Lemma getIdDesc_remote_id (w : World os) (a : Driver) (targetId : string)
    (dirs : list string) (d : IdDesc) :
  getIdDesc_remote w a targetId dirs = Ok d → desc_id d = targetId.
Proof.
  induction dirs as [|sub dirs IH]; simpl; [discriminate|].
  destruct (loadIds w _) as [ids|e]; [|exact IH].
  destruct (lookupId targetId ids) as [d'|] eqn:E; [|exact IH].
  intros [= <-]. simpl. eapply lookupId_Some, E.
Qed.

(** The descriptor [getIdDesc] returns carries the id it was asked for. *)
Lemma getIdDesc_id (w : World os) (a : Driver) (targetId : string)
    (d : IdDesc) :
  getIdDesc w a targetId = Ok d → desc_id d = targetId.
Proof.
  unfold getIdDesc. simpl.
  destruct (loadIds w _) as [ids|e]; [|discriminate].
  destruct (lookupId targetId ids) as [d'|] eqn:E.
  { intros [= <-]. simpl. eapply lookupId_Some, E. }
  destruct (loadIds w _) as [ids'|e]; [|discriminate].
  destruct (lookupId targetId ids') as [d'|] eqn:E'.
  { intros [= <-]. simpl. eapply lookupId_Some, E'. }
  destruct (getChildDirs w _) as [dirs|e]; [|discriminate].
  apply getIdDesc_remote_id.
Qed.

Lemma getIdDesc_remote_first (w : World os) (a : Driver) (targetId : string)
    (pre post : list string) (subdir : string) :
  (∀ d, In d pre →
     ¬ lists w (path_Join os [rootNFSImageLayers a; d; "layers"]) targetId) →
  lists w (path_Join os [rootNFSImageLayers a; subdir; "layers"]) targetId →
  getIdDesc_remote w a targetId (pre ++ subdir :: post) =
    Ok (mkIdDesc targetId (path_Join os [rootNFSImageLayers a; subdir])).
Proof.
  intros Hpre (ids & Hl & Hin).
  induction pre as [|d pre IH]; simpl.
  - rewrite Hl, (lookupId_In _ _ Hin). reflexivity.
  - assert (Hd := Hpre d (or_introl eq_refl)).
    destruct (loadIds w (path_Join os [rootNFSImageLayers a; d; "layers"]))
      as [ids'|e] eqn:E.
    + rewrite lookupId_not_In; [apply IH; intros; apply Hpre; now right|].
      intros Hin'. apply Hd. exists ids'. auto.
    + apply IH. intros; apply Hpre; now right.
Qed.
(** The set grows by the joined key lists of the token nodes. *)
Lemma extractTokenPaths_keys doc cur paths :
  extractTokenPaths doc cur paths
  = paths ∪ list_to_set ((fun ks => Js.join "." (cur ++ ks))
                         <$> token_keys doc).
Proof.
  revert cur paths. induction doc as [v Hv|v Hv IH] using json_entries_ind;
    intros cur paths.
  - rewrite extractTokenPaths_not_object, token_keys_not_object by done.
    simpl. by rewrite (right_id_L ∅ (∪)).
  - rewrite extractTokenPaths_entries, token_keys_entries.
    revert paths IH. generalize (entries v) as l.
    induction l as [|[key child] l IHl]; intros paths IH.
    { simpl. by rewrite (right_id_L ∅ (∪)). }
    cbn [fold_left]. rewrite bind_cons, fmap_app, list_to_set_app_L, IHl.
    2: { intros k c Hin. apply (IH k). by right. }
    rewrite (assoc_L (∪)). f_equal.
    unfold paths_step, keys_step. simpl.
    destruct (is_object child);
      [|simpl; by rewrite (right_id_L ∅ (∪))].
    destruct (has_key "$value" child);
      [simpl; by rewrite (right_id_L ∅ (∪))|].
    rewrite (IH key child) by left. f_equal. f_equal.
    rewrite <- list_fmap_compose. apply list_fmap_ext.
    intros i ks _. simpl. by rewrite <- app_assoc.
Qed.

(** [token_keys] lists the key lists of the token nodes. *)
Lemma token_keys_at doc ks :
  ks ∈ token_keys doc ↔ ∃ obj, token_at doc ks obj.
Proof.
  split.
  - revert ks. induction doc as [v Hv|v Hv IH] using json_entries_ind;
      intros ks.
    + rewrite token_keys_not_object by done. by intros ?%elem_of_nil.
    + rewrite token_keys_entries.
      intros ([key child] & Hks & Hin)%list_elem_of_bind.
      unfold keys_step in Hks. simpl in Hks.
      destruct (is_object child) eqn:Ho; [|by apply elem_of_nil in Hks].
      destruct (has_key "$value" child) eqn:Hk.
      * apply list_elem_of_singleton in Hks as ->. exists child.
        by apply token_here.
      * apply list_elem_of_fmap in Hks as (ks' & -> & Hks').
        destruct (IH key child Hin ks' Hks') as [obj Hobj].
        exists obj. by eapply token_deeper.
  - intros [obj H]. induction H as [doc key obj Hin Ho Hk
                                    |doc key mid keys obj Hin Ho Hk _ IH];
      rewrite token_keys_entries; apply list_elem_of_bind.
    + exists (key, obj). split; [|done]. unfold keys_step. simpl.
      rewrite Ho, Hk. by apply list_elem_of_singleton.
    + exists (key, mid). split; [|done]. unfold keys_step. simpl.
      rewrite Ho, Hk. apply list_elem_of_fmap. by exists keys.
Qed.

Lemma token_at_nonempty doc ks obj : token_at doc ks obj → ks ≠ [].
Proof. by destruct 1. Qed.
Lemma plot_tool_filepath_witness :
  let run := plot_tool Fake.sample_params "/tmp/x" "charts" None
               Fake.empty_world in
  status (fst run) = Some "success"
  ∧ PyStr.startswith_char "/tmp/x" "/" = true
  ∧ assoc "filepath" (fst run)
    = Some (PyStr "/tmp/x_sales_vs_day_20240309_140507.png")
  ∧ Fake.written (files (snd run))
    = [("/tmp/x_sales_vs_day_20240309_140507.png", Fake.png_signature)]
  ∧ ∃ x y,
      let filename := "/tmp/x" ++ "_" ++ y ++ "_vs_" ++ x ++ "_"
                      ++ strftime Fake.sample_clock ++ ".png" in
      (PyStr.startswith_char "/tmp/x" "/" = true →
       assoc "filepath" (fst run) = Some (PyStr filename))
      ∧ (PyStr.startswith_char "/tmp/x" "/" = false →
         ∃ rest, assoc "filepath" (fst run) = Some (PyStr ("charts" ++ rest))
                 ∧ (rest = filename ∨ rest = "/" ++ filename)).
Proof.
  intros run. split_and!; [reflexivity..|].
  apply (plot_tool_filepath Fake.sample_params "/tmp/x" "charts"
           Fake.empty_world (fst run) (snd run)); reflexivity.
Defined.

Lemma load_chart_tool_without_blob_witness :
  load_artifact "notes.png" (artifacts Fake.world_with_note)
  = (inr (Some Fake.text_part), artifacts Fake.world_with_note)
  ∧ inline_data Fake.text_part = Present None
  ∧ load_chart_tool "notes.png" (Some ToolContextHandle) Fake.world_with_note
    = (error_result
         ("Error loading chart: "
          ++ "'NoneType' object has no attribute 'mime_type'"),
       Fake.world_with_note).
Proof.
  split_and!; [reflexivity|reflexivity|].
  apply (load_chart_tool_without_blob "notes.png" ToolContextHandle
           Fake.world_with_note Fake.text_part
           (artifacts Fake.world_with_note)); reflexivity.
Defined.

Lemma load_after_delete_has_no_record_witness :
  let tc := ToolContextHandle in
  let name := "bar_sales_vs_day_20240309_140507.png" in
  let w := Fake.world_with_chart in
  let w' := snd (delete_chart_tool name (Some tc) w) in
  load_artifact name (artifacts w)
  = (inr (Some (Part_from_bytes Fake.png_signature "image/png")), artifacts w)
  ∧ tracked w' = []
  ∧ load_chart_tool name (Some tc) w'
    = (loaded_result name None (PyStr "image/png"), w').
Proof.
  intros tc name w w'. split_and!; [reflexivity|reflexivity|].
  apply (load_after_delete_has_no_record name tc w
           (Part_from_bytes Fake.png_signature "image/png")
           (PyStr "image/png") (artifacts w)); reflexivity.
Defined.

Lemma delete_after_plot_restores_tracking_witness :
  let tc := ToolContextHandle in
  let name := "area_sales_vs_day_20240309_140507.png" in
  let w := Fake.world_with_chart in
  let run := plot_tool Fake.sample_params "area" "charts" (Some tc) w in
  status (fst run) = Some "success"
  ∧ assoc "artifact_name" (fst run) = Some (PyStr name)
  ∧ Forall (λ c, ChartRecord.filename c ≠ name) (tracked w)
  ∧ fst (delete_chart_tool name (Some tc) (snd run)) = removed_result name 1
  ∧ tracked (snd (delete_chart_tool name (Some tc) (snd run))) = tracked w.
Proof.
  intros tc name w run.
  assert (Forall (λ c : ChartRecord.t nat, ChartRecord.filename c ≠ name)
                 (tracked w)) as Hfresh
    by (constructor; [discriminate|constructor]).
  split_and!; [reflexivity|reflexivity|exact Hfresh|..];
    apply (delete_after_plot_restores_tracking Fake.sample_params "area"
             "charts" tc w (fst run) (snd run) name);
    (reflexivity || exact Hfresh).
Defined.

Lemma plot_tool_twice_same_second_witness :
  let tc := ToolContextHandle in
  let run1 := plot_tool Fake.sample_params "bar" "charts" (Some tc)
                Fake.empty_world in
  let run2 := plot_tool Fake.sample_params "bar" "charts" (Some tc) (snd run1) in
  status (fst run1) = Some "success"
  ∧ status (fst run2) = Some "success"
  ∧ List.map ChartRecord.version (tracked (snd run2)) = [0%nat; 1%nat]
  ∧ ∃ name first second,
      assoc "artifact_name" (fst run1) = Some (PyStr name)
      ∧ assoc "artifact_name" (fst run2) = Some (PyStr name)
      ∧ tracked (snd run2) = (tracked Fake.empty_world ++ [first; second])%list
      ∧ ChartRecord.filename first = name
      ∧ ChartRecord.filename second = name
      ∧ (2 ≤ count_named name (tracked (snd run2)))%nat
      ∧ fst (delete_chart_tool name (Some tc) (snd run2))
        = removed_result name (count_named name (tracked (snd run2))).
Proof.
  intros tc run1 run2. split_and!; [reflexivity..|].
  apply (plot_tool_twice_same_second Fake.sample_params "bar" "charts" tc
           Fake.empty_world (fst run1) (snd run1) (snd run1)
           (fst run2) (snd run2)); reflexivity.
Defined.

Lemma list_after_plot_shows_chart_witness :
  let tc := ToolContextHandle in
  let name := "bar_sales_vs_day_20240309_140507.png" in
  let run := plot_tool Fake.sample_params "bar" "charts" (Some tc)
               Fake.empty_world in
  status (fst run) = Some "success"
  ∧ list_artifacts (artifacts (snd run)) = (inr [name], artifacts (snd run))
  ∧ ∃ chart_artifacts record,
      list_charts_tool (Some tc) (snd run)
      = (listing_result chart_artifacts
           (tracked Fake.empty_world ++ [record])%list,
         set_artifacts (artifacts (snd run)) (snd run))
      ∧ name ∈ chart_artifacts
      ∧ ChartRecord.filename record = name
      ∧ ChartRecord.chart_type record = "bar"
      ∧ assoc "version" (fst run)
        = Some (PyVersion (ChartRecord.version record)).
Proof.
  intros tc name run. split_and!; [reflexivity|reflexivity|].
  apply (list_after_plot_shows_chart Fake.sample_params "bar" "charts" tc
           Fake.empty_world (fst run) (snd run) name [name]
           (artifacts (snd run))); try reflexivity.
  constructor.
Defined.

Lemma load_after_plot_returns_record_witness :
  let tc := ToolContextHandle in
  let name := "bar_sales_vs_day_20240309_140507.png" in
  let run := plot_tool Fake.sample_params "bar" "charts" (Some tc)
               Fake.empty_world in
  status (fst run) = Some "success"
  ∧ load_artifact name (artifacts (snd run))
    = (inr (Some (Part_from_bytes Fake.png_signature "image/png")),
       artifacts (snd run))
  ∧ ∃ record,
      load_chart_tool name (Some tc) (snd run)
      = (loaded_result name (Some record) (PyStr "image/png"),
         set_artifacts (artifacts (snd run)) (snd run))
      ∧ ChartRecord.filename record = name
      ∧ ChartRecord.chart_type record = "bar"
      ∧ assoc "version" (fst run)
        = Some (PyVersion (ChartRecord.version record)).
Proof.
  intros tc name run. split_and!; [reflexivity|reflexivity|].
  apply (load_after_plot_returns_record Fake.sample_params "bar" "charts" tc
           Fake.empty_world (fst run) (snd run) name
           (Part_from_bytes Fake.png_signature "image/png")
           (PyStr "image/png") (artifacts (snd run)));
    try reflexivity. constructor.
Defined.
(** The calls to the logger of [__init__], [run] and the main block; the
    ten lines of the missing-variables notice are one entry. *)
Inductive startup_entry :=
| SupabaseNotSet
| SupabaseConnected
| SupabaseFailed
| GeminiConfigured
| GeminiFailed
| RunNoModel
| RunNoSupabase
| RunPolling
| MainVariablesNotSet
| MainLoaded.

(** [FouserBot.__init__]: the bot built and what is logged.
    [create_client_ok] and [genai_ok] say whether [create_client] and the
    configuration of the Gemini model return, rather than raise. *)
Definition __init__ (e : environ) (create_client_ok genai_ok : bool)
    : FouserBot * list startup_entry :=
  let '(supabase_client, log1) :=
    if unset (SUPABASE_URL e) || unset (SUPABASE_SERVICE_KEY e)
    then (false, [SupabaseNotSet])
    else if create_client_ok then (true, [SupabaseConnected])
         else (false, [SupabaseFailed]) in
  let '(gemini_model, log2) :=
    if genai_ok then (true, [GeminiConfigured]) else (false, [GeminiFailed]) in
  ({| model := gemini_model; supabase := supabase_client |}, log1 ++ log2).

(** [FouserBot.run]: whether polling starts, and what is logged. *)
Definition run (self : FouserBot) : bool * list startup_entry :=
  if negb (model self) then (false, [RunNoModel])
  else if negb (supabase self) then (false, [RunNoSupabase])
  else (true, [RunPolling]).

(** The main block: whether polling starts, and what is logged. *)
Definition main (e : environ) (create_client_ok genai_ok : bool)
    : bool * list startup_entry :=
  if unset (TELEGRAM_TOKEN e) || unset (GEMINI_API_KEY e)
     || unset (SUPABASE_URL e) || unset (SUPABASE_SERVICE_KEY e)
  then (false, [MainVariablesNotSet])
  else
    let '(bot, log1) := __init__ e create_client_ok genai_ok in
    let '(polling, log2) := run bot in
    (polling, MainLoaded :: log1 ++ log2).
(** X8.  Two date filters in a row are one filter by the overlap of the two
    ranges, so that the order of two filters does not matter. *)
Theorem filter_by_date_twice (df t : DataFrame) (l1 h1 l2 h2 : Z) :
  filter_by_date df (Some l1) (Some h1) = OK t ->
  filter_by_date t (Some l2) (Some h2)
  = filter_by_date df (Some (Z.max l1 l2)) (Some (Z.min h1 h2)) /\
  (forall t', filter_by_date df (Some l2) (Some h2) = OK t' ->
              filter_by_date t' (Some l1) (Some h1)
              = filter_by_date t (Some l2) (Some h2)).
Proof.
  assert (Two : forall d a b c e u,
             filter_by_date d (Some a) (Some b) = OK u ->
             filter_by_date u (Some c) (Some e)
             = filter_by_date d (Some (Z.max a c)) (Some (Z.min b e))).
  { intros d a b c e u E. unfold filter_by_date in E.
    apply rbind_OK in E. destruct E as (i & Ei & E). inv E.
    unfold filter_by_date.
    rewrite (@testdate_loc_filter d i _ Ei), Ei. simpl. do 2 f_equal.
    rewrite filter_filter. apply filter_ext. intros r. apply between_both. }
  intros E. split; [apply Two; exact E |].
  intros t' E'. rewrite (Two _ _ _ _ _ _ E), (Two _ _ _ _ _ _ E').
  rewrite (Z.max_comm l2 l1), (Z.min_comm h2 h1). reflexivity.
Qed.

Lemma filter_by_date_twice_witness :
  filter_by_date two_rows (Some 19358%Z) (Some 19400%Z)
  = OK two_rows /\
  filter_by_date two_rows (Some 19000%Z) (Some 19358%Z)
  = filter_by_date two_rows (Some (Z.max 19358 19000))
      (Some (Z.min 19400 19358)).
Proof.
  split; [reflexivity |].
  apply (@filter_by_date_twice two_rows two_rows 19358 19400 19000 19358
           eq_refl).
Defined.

> **TASK DESCRIPTION**
Would you copy, unchanged, the stretch of the records above that begins at the line containing "getIdDesc w a" and ends at the line containing "- assert (Hd", and only that?

> **EXERCISE ANSWER**
  getIdDesc w a targetId = Ok d → desc_id d = targetId.
Proof.
  unfold getIdDesc. simpl.
  destruct (loadIds w _) as [ids|e]; [|discriminate].
  destruct (lookupId targetId ids) as [d'|] eqn:E.
  { intros [= <-]. simpl. eapply lookupId_Some, E. }
  destruct (loadIds w _) as [ids'|e]; [|discriminate].
  destruct (lookupId targetId ids') as [d'|] eqn:E'.
  { intros [= <-]. simpl. eapply lookupId_Some, E'. }
  destruct (getChildDirs w _) as [dirs|e]; [|discriminate].
  apply getIdDesc_remote_id.
Qed.

Lemma getIdDesc_remote_first (w : World os) (a : Driver) (targetId : string)
    (pre post : list string) (subdir : string) :
  (∀ d, In d pre →
     ¬ lists w (path_Join os [rootNFSImageLayers a; d; "layers"]) targetId) →
  lists w (path_Join os [rootNFSImageLayers a; subdir; "layers"]) targetId →
  getIdDesc_remote w a targetId (pre ++ subdir :: post) =
    Ok (mkIdDesc targetId (path_Join os [rootNFSImageLayers a; subdir])).
Proof.
  intros Hpre (ids & Hl & Hin).
  induction pre as [|d pre IH]; simpl.
  - rewrite Hl, (lookupId_In _ _ Hin). reflexivity.
  - assert (Hd := Hpre d (or_introl eq_refl)).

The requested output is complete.